Work instruction —
Some of the lines below need repeating. Reproduce exactly those between the lines holding "exists R s'" and "Proof. reflexivity. Qed.", inclusive.

[Dataset entries]
______

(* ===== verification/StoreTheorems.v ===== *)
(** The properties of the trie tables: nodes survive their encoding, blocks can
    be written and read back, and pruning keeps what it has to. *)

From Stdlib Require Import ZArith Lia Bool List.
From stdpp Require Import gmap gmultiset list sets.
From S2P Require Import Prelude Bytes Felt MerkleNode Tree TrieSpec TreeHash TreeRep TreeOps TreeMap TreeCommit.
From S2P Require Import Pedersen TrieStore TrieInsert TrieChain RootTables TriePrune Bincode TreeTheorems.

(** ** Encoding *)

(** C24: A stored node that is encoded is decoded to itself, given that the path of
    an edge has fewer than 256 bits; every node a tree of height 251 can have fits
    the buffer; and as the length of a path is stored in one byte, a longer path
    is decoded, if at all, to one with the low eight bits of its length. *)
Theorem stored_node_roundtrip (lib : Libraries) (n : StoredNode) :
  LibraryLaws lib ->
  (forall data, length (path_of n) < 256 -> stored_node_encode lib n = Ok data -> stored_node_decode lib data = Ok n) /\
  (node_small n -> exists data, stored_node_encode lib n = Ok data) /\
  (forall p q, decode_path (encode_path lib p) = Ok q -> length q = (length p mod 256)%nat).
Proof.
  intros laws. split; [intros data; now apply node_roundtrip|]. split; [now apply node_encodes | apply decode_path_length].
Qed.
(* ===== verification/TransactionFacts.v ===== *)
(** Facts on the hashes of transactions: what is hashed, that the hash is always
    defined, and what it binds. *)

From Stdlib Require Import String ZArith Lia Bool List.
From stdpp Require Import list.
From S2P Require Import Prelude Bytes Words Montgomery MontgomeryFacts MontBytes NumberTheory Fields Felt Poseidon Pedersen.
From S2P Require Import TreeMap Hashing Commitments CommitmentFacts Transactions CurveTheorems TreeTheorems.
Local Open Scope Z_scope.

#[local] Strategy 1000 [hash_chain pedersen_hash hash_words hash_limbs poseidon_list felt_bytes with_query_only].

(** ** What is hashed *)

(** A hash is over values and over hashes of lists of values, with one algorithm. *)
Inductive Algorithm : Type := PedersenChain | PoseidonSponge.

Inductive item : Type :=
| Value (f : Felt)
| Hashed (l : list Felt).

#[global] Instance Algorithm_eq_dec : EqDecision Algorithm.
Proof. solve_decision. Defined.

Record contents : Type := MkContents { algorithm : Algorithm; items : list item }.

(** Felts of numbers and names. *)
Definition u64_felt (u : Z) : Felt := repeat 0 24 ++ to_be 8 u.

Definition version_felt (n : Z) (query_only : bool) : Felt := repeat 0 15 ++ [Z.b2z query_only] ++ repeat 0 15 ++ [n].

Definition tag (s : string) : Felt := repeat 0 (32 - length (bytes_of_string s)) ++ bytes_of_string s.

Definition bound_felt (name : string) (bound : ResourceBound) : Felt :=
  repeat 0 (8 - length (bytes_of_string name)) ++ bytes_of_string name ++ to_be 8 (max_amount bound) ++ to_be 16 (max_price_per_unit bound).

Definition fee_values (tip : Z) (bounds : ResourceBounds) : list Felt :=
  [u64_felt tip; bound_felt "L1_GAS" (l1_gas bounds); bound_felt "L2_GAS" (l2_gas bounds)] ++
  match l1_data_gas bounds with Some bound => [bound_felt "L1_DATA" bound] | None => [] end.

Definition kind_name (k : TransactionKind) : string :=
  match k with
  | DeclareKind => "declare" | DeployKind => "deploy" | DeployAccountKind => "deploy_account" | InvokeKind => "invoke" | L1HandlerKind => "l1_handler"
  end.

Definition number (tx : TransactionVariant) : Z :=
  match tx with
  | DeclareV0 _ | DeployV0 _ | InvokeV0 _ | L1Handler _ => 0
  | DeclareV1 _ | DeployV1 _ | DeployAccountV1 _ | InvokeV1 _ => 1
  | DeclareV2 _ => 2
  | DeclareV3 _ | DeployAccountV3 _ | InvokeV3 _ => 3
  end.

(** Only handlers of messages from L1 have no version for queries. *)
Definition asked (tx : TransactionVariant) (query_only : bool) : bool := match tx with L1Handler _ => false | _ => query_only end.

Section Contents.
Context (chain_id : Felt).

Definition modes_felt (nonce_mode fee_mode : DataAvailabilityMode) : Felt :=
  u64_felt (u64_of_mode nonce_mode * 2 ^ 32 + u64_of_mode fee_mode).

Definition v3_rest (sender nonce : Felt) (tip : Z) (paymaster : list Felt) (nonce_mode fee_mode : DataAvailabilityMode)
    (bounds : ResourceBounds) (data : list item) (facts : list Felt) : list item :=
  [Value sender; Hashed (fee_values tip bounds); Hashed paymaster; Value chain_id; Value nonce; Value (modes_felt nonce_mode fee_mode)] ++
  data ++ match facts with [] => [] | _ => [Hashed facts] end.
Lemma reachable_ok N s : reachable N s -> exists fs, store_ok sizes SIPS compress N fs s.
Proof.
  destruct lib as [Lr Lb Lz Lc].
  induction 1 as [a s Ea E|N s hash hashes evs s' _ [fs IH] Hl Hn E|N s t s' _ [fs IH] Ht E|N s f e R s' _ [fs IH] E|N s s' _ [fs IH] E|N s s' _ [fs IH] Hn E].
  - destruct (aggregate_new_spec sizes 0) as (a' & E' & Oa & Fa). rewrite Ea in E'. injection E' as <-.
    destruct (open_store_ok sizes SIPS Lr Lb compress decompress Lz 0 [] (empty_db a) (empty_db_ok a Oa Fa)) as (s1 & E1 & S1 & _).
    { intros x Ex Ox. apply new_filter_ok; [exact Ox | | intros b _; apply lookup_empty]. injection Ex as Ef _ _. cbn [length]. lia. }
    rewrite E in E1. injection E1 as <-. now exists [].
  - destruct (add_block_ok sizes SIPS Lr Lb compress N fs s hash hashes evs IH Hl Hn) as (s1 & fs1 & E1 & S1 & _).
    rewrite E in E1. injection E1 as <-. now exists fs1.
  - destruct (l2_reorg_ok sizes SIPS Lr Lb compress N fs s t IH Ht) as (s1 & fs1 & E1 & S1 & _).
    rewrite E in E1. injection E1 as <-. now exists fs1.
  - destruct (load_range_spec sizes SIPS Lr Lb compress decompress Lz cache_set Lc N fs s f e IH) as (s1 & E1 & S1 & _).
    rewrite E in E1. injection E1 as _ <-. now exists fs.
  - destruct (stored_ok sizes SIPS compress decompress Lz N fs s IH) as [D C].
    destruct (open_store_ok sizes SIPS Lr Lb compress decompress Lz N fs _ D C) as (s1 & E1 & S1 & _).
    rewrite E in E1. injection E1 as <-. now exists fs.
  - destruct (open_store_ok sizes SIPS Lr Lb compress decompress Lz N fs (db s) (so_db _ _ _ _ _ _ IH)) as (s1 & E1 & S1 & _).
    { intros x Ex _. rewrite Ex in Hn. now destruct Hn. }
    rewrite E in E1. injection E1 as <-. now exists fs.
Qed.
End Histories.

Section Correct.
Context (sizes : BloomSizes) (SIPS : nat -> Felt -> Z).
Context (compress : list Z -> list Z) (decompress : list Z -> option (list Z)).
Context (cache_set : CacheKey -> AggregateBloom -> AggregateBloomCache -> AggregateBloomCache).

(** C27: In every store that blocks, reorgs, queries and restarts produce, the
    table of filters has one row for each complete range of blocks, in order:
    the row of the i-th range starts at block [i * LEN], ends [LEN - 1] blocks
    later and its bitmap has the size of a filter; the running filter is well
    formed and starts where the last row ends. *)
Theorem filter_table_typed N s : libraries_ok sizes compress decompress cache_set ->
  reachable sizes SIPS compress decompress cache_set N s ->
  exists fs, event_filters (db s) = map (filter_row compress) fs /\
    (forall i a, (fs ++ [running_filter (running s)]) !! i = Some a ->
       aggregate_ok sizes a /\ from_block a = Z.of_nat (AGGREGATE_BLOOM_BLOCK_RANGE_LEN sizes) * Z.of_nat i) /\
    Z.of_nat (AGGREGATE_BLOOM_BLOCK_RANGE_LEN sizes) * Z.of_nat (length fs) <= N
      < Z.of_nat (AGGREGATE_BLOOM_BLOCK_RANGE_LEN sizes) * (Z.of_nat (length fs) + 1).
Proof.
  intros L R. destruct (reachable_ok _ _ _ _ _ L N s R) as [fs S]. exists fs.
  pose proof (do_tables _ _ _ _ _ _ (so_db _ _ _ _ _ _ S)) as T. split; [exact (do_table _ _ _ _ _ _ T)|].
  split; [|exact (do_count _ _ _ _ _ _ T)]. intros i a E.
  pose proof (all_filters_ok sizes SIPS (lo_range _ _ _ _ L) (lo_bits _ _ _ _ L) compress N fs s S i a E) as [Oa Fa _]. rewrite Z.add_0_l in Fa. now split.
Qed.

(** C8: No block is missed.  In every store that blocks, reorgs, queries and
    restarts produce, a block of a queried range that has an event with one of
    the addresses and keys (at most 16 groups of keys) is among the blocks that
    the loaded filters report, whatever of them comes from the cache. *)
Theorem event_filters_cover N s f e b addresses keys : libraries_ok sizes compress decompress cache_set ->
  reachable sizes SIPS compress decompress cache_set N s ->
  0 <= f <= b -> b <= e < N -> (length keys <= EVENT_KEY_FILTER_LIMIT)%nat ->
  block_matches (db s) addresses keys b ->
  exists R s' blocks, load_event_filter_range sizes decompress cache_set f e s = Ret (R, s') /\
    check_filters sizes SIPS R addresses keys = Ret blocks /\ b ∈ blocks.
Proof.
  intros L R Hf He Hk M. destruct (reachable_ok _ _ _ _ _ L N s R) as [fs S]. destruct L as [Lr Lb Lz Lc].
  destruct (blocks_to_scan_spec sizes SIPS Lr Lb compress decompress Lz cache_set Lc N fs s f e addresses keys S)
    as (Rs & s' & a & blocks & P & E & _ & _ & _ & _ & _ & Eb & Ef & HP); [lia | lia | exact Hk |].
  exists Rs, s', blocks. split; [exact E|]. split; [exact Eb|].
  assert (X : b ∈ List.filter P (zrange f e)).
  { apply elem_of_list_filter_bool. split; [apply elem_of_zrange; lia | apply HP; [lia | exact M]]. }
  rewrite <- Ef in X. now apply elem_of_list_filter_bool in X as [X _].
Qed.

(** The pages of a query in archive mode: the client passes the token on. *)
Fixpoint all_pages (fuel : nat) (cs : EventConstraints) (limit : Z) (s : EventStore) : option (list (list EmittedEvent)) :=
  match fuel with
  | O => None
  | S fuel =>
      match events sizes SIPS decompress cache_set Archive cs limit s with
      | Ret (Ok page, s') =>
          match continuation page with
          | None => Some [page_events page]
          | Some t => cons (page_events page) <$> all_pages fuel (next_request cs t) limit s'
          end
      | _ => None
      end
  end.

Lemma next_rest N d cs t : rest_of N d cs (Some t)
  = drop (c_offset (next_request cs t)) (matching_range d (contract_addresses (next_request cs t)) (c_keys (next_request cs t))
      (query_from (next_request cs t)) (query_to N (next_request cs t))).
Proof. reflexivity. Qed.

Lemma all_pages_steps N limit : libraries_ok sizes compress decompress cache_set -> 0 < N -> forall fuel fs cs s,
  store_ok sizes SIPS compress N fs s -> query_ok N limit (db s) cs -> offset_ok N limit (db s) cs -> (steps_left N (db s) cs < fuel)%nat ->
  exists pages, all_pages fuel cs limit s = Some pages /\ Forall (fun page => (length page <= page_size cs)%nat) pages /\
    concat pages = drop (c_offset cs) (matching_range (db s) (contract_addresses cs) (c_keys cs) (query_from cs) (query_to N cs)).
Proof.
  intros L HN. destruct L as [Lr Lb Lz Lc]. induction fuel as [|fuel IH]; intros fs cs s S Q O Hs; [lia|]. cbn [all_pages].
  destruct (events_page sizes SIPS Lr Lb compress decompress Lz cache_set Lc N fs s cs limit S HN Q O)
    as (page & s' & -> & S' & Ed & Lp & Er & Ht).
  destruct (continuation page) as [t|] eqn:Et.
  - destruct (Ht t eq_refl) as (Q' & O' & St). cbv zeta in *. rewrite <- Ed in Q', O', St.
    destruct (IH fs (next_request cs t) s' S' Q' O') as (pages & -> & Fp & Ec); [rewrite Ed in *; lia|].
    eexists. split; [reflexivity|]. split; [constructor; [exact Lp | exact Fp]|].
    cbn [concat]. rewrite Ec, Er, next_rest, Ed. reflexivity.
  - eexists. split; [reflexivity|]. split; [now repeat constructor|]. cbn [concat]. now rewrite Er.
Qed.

______

Response to this exercise —
  exists R s' blocks, load_event_filter_range sizes decompress cache_set f e s = Ret (R, s') /\
    check_filters sizes SIPS R addresses keys = Ret blocks /\ b ∈ blocks.
Proof.
  intros L R Hf He Hk M. destruct (reachable_ok _ _ _ _ _ L N s R) as [fs S]. destruct L as [Lr Lb Lz Lc].
  destruct (blocks_to_scan_spec sizes SIPS Lr Lb compress decompress Lz cache_set Lc N fs s f e addresses keys S)
    as (Rs & s' & a & blocks & P & E & _ & _ & _ & _ & _ & Eb & Ef & HP); [lia | lia | exact Hk |].
  exists Rs, s', blocks. split; [exact E|]. split; [exact Eb|].
  assert (X : b ∈ List.filter P (zrange f e)).
  { apply elem_of_list_filter_bool. split; [apply elem_of_zrange; lia | apply HP; [lia | exact M]]. }
  rewrite <- Ef in X. now apply elem_of_list_filter_bool in X as [X _].
Qed.

(** The pages of a query in archive mode: the client passes the token on. *)
Fixpoint all_pages (fuel : nat) (cs : EventConstraints) (limit : Z) (s : EventStore) : option (list (list EmittedEvent)) :=
  match fuel with
  | O => None
  | S fuel =>
      match events sizes SIPS decompress cache_set Archive cs limit s with
      | Ret (Ok page, s') =>
          match continuation page with
          | None => Some [page_events page]
          | Some t => cons (page_events page) <$> all_pages fuel (next_request cs t) limit s'
          end
      | _ => None
      end
  end.

Lemma next_rest N d cs t : rest_of N d cs (Some t)
  = drop (c_offset (next_request cs t)) (matching_range d (contract_addresses (next_request cs t)) (c_keys (next_request cs t))
      (query_from (next_request cs t)) (query_to N (next_request cs t))).
Proof. reflexivity. Qed.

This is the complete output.